TO DO: All that should be output is the block of lines below from the line with "assert (Forall (λ" to the line with "rewrite Forall_forall in", both included, exactly as written.
[EXERCISE DATA Boundary: Start]
(* ===== verification/Jwt.v ===== *)
(** * Reading the claims of a token

    [decodeJWTPayload], [extractAccountIDFromJWT] and [extractJWTExpiry] of
    [src/src/codex_auth.go], with the decoder of [encoding/base64] they use: the
    URL alphabet, with padding, not strict.  The JSON parser is a parameter. *)

From S2P Require Import Prelude GoStd Writers GoJson.

Local Open Scope N_scope.

(** ** [base64.URLEncoding] *)

(** The value of a character of the URL alphabet. *)
Definition b64_value (c : ascii) : option N :=
  let n := N_of_ascii c in
  if (65 <=? n) && (n <=? 90) then Some (n - 65)
  else if (97 <=? n) && (n <=? 122) then Some (n - 71)
  else if (48 <=? n) && (n <=? 57) then Some (n + 4)
  else if n =? 45 then Some 62
  else if n =? 95 then Some 63
  else None.

Definition pad : ascii := "=".
Definition is_pad (c : ascii) : bool := Ascii.eqb c pad.

(** One, two or three bytes out of two, three or four characters; the bits left over
    are not looked at. *)
Definition quantum1 (a b : N) : list ascii := [ascii_of_N (a * 4 + b / 16)].
Definition quantum2 (a b c : N) : list ascii := quantum1 a b ++ [ascii_of_N ((b mod 16) * 16 + c / 4)].
Definition quantum3 (a b c d : N) : list ascii := quantum2 a b c ++ [ascii_of_N ((c mod 4) * 64 + d)].

(** Padding ends the text: nothing may follow it. *)
Fixpoint b64_quanta (l : list ascii) : option (list ascii) :=
  match l with
  | [] => Some []
  | a :: b :: c :: d :: l =>
    match b64_value a, b64_value b with
    | Some a, Some b =>
      if is_pad c then (if is_pad d && bool_decide (l = []) then Some (quantum1 a b) else None)
      else
        match b64_value c with
        | None => None
        | Some c =>
          if is_pad d then (if decide (l = []) then Some (quantum2 a b c) else None)
          else
            match b64_value d, b64_quanta l with
            | Some d, Some rest => Some (quantum3 a b c d ++ rest)
            | _, _ => None
            end
        end
    | _, _ => None
    end
  | _ => None
  end.

(** Line ends are skipped wherever they are. *)
Definition line_end (c : ascii) : bool := Ascii.eqb c "010" || Ascii.eqb c "013".

Definition b64_DecodeString (s : string) : option string :=
  String.string_of_list_ascii <$>
  b64_quanta (filter (λ c, line_end c = false) (String.list_ascii_of_string s)).

(** ** The payload *)

(** [strings.SplitN(token, ".", 3)] has three parts when [Split] has at least three. *)
(* src/src/codex_auth.go decodeJWTPayload *)
Definition decodeJWTPayload (token : string) : option string :=
  match Split token "." with
  | _ :: payload :: _ :: _ =>
    if String.eqb payload "" then None
    else
      let remainder := (String.length payload mod 4)%nat in
      b64_DecodeString (payload +:+
        String.string_of_list_ascii (replicate (if decide (remainder = 0%nat) then 0 else 4 - remainder) pad))
  | _ => None
  end.

Section claims.
Context (parse : string → option json).

Record claims := mkClaims { cl_AccountID : string; cl_Auth : option string }.

(* src/src/codex_auth.go extractAccountIDFromJWT *)
Definition auth_fields : list (field string) :=
  [fld "chatgpt_account_id" (λ s, s) (λ a _, a) d_string].
(* src/src/codex_auth.go extractAccountIDFromJWT *)
Definition claims_fields : list (field claims) :=
  [fld "chatgpt_account_id" cl_AccountID (λ a c, mkClaims a (cl_Auth c)) d_string;
   fld "https://api.openai.com/auth" cl_Auth (λ a c, mkClaims (cl_AccountID c) a)
     (d_pointer "" (d_struct auth_fields))].

(* src/src/codex_auth.go extractAccountIDFromJWT *)
Definition extractAccountIDFromJWT (token : string) : string :=
  match (decodeJWTPayload token ≫= parse) ≫= unmarshal (mkClaims "" None) (d_struct claims_fields) with
  | None => ""
  | Some c =>
    if negb (String.eqb (cl_AccountID c) "") then cl_AccountID c else default "" (cl_Auth c)
  end.

(* src/src/codex_auth.go extractJWTExpiry *)
Definition extractJWTExpiry (token : string) : Z :=
  default 0%Z
    ((decodeJWTPayload token ≫= parse) ≫=
     unmarshal 0%Z (d_struct [fld "exp" (λ e : Z, e) (λ e _, e) d_int])).
End claims.

(** ** What a token's issuer writes

    The unpadded encoding of RFC 7515, to state what the decoder reads back. *)

Definition b64_symbol (n : N) : ascii :=
  if n <? 26 then ascii_of_N (n + 65)
  else if n <? 52 then ascii_of_N (n + 71)
  else if n <? 62 then ascii_of_N (n - 4)
  else if n =? 62 then "-" else "_".

Fixpoint b64_encode (l : list ascii) : list ascii :=
  match l with
  | [] => []
  | [x] =>
    let x := N_of_ascii x in
    [b64_symbol (x / 4); b64_symbol ((x mod 4) * 16)]
  | [x; y] =>
    let '(x, y) := (N_of_ascii x, N_of_ascii y) in
    [b64_symbol (x / 4); b64_symbol ((x mod 4) * 16 + y / 16); b64_symbol ((y mod 16) * 4)]
  | x :: y :: z :: l =>
    let '(x, y, z) := (N_of_ascii x, N_of_ascii y, N_of_ascii z) in
    b64_symbol (x / 4) :: b64_symbol ((x mod 4) * 16 + y / 16)
    :: b64_symbol ((y mod 16) * 4 + z / 64) :: b64_symbol (z mod 64) :: b64_encode l
  end.

Definition RawURLEncode (s : string) : string :=
  String.string_of_list_ascii (b64_encode (String.list_ascii_of_string s)).

(** A symbol: its value, and that it is none of the characters treated specially. *)
Lemma b64_symbol_value n :
  n < 64 → b64_value (b64_symbol n) = Some n ∧ is_pad (b64_symbol n) = false
           ∧ line_end (b64_symbol n) = false ∧ Ascii.eqb (b64_symbol n) "." = false.
Proof.
  intros Hn.
  assert (Forall (λ n, b64_value (b64_symbol n) = Some n ∧ is_pad (b64_symbol n) = false
           ∧ line_end (b64_symbol n) = false ∧ Ascii.eqb (b64_symbol n) "." = false)
    (N.of_nat <$> seq 0 64)) as Hall.
  { vm_compute. repeat constructor. }
  rewrite Forall_forall in Hall. apply Hall. apply list_elem_of_fmap.
  exists (N.to_nat n). split; [lia|]. apply elem_of_seq. lia.
Qed.

(** ** Reading back what was written *)

Ltac nlia := zify; Z.to_euclidean_division_equations; lia.

Lemma length_string_of l : String.length (String.string_of_list_ascii l) = length l.
Proof. induction l; simpl; auto. Qed.

(** Induction on a list by groups of three. *)
Lemma list_ind3 {A} (P : list A → Prop) :
  P [] → (∀ x, P [x]) → (∀ x y, P [x; y]) → (∀ x y z l, P l → P (x :: y :: z :: l)) → ∀ l, P l.
Proof.
  intros H0 H1 H2 H3. fix IH 1. intros [|x [|y [|z l]]]; [done..|]. apply H3, IH.
Qed.

Ltac bytes :=
  repeat match goal with |- context [N_of_ascii ?c] =>
    match goal with
    | H : N_of_ascii c < 256 |- _ => fail 1
    | _ => pose proof (N_ascii_bounded c)
    end end.

Lemma encode_symbols l : Forall (λ c, ∃ n, n < 64 ∧ c = b64_symbol n) (b64_encode l).
Proof.
  induction l as [|x|x y|x y z l IH] using list_ind3; simpl; [done|..];
    bytes; repeat constructor; try apply IH; eexists; (split; [|reflexivity]); nlia.
Qed.

Definition padding (n : nat) : nat := match (n mod 3)%nat with 1%nat => 2 | 2%nat => 1 | _ => 0 end.

Lemma padding_3 n : padding (S (S (S n))) = padding n.
Proof. unfold padding. replace (S (S (S n))) with (n + 1 * 3)%nat by lia. by rewrite Nat.Div0.mod_add. Qed.

Ltac symbol n :=
  let H := fresh in let E := fresh in let F := fresh in
  assert (n < 64) as H by nlia;
  destruct (b64_symbol_value n H) as (E & F & _ & _); rewrite ?E, ?F; clear H E F.

Lemma byte_is n c : n = N_of_ascii c → ascii_of_N n = c.
Proof. intros ->. apply ascii_N_embedding. Qed.

Lemma quanta_encode l :
  b64_quanta (b64_encode l ++ replicate (padding (length l)) pad) = Some l.
Proof.
  induction l as [|x|x y|x y z l IH] using list_ind3.
  - done.
  - simpl. bytes. symbol (N_of_ascii x / 4). symbol ((N_of_ascii x mod 4) * 16). simpl.
    unfold quantum1. do 2 f_equal. apply byte_is. nlia.
  - simpl. bytes. symbol (N_of_ascii x / 4). symbol ((N_of_ascii x mod 4) * 16 + N_of_ascii y / 16).
    symbol ((N_of_ascii y mod 16) * 4). simpl. unfold quantum2, quantum1. simpl. do 2 f_equal.
    + apply byte_is. nlia.
    + f_equal. apply byte_is. nlia.
  - cbn [length]. rewrite padding_3. simpl. bytes.
    symbol (N_of_ascii x / 4). symbol ((N_of_ascii x mod 4) * 16 + N_of_ascii y / 16).
    symbol ((N_of_ascii y mod 16) * 4 + N_of_ascii z / 64). symbol (N_of_ascii z mod 64).
    rewrite IH. unfold quantum3, quantum2, quantum1. simpl. do 2 f_equal; [|f_equal; [|f_equal]].
    + apply byte_is. nlia.
    + apply byte_is. nlia.
    + apply byte_is. nlia.
Qed.

Lemma encode_length l :
  (length (b64_encode l) mod 4)%nat = match (length l mod 3)%nat with 0%nat => 0%nat | 1%nat => 2%nat | _ => 3%nat end.
Proof.
  induction l as [|x|x y|x y z l IH] using list_ind3; [done..|]. cbn [b64_encode length].
  replace (S (S (S (S (length (b64_encode l)))))) with (length (b64_encode l) + 1 * 4)%nat by lia.
  replace (S (S (S (length l)))) with (length l + 1 * 3)%nat by lia.
  by rewrite !Nat.Div0.mod_add.
Qed.

Definition no_sep (sep : ascii) (s : string) : Prop := str_all (λ c, negb (Ascii.eqb c sep)) s = true.

Lemma Split_app sep s t : no_sep sep s → Split (s +:+ String sep t) sep = s :: Split t sep.
Proof.
  unfold no_sep. induction s as [|c s IH].
  - intros _. cbn. by rewrite Ascii.eqb_refl.
  - cbn. intros [Hc Hs]%andb_true_iff. apply negb_true_iff in Hc. rewrite Hc.
    specialize (IH Hs). cbn in IH. by rewrite IH.
Qed.

Lemma symbols_no_sep l :
  Forall (λ c, ∃ n, n < 64 ∧ c = b64_symbol n) l → no_sep "." (String.string_of_list_ascii l).
Proof.
  unfold no_sep. induction 1 as [|c l (n & Hn & ->) _ IH]; [done|]. cbn.
  destruct (b64_symbol_value n Hn) as (_ & _ & _ & ->). done.
Qed.

Lemma symbols_no_line_end l k :
  Forall (λ c, ∃ n, n < 64 ∧ c = b64_symbol n) l →
  filter (λ c, line_end c = false) (l ++ replicate k pad) = l ++ replicate k pad.
Proof.
  induction 1 as [|c l (n & Hn & ->) _ IH]; cbn [app].
  - induction k as [|k IHk]; [done|]. cbn [replicate]. rewrite filter_cons, decide_True by done. by rewrite IHk.
  - rewrite filter_cons, decide_True by (by destruct (b64_symbol_value n Hn) as (_ & _ & -> & _)).
    by rewrite IH.
Qed.

(** The payload of a token is read back: whatever bytes an issuer writes between
    the dots of a token, in the unpadded URL encoding, [decodeJWTPayload] gives these
    bytes, for every header and signature. *)
Theorem jwt_payload_is_read header payload signature
    (Hheader : no_sep "." header) (Hpayload : payload ≠ "") :
  decodeJWTPayload (header +:+ "." +:+ RawURLEncode payload +:+ "." +:+ signature) = Some payload.
Proof.
  unfold decodeJWTPayload, RawURLEncode.
  set (l := String.list_ascii_of_string payload).
  assert (String.string_of_list_ascii l = payload) as Hl by apply String.string_of_list_ascii_of_string.
  change ("." +:+ ?x) with (String "." x).
  rewrite Split_app by done.
  change ("." +:+ signature) with (String "." signature).
  rewrite Split_app by apply symbols_no_sep, encode_symbols.
  destruct (Split signature ".") as [|p ps] eqn:Hs.
  { destruct signature; simpl in Hs; [done|]. by repeat case_match. }
  destruct (String.eqb_spec (String.string_of_list_ascii (b64_encode l)) "") as [He|_].
  { destruct l as [|? [|? [|? ?]]]; [by subst|done..]. }
  rewrite length_string_of, encode_length.
  unfold b64_DecodeString.
  rewrite list_ascii_app, !String.list_ascii_of_string_of_list_ascii.
  rewrite symbols_no_line_end by apply encode_symbols.
  transitivity (String.string_of_list_ascii <$> Some l); [|by rewrite <- Hl].
  f_equal. rewrite <- (quanta_encode l). do 3 f_equal. unfold padding.
  pose proof (Nat.mod_upper_bound (length l) 3 ltac:(lia)).
  by destruct (length l mod 3)%nat as [|[|[|?]]]; [..|lia].
Qed.

Lemma jwt_payload_is_read_witness : decodeJWTPayload "eyJh.e30.sig.more" = Some "{}".
Proof.
  refine (jwt_payload_is_read "eyJh" "{}" "sig.more" _ _); [reflexivity|discriminate].
Defined.

Example bad_payloads :
  decodeJWTPayload "a.b" = None ∧ decodeJWTPayload "a..c" = None ∧ decodeJWTPayload "a.!!!!.c" = None
  ∧ decodeJWTPayload "a.e.c" = None ∧ decodeJWTPayload "a.e3==.c" = Some "{".
Proof. repeat split; reflexivity. Qed.

(** The top-level claim wins over the nested one; an expiry that is not an integer
    literal is no expiry. *)
Example claims_of_a_token :
  let parse (s : string) :=
    if String.eqb s "{1}" then Some (JObj [("https://api.openai.com/auth", JObj [("chatgpt_account_id", JStr "nested")]); ("exp", JNum "17")])
    else if String.eqb s "{2}" then Some (JObj [("chatgpt_account_id", JStr "top"); ("exp", JNum "1.7e9")])
    else None in
  extractAccountIDFromJWT parse ("h." +:+ RawURLEncode "{1}" +:+ ".s") = "nested"
  ∧ extractJWTExpiry parse ("h." +:+ RawURLEncode "{1}" +:+ ".s") = 17%Z
  ∧ extractAccountIDFromJWT parse ("h." +:+ RawURLEncode "{2}" +:+ ".s") = "top"
  ∧ extractJWTExpiry parse ("h." +:+ RawURLEncode "{2}" +:+ ".s") = 0%Z.
Proof. vm_compute. repeat split; reflexivity. Qed.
[EXERCISE DATA Boundary: End]
RESPONSE BELOW:
  assert (Forall (λ n, b64_value (b64_symbol n) = Some n ∧ is_pad (b64_symbol n) = false
           ∧ line_end (b64_symbol n) = false ∧ Ascii.eqb (b64_symbol n) "." = false)
    (N.of_nat <$> seq 0 64)) as Hall.
  { vm_compute. repeat constructor. }
  rewrite Forall_forall in Hall. apply Hall. apply list_elem_of_fmap.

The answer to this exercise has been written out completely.